(** C10: a [FileGrabber] built with [ftp_enabled=False], the default that
    [Event] relies on, opens no connection; a request for a supported year
    whose document is not in the cache, or made without data directory,
    ends in [AttributeError] for [ftpclient] and leaves the world as it
    was.  Built with [ftp_enabled=True] the grabber connects, logs in and
    serves the same request from the server. *)
Theorem default_grabber_cannot_fetch (d : option string) (w0 w1 : world)
    (fg : FileGrabber) :
  FileGrabber_init d false w0 = (w1, Ok fg) ->
  (w1 = w0 /\ ftpclient fg = None)
  /\ (forall w,
        event.default_fgrabber None w
        = FileGrabber_init (environ w !! "OGLEDATADIR") false w)
  /\ (forall year n field dat_type w,
        supported year ->
        not_cached fg year n field dat_type w ->
        get_datfile fg year n field dat_type w
        = (w, Raise (AttributeError "ftpclient")))
  /\ (forall d' w w' fg' year n field dat_type rdf ls,
        FileGrabber_init d' true w = (w', Ok fg') ->
        RemoteDatFile_init year n field dat_type = Ok rdf ->
        not_cached fg' year n field dat_type w' ->
        server w' (sent w') = Lines ls ->
        recursion_limit w' <> 0 ->
        ftplog w' = ftplog w ++ [EvConnect ftp_url; EvLogin]
        /\ exists w'',
            get_datfile fg' year n field dat_type w'
            = (w'', Ok (DatFile_init (fileurl rdf)
                          (DatStream_getvalue
                             (fold_left DatStream_write ls DatStream_new))))).
Proof.
  intros Hinit.
  destruct (FileGrabber_init_disabled _ _ _ _ Hinit) as (Hw & Hnone).
  split; [split; assumption|]. split; [reflexivity|]. split.
  - intros. now apply get_datfile_no_client.
  - intros d' w w' fg' year n field dat_type rdf ls Hinit' Hrdf Habs Hrep Hdep.
    destruct (FileGrabber_init_enabled _ _ _ _ Hinit') as (Hsome & Hlog).
    split; [exact Hlog|]. eexists.
    now apply (get_datfile_fetches fg' year n field dat_type w' FTPClient rdf ls).
Qed.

■ **Exercise details**:
The line with "intros Hinit." and every line after it up to the end of the entries: output those exactly, and only those.

■ **Answer for this exercise**:
  intros Hinit.
  destruct (FileGrabber_init_disabled _ _ _ _ Hinit) as (Hw & Hnone).
  split; [split; assumption|]. split; [reflexivity|]. split.
  - intros. now apply get_datfile_no_client.
  - intros d' w w' fg' year n field dat_type rdf ls Hinit' Hrdf Habs Hrep Hdep.
    destruct (FileGrabber_init_enabled _ _ _ _ Hinit') as (Hsome & Hlog).
    split; [exact Hlog|]. eexists.
    now apply (get_datfile_fetches fg' year n field dat_type w' FTPClient rdf ls).
Qed.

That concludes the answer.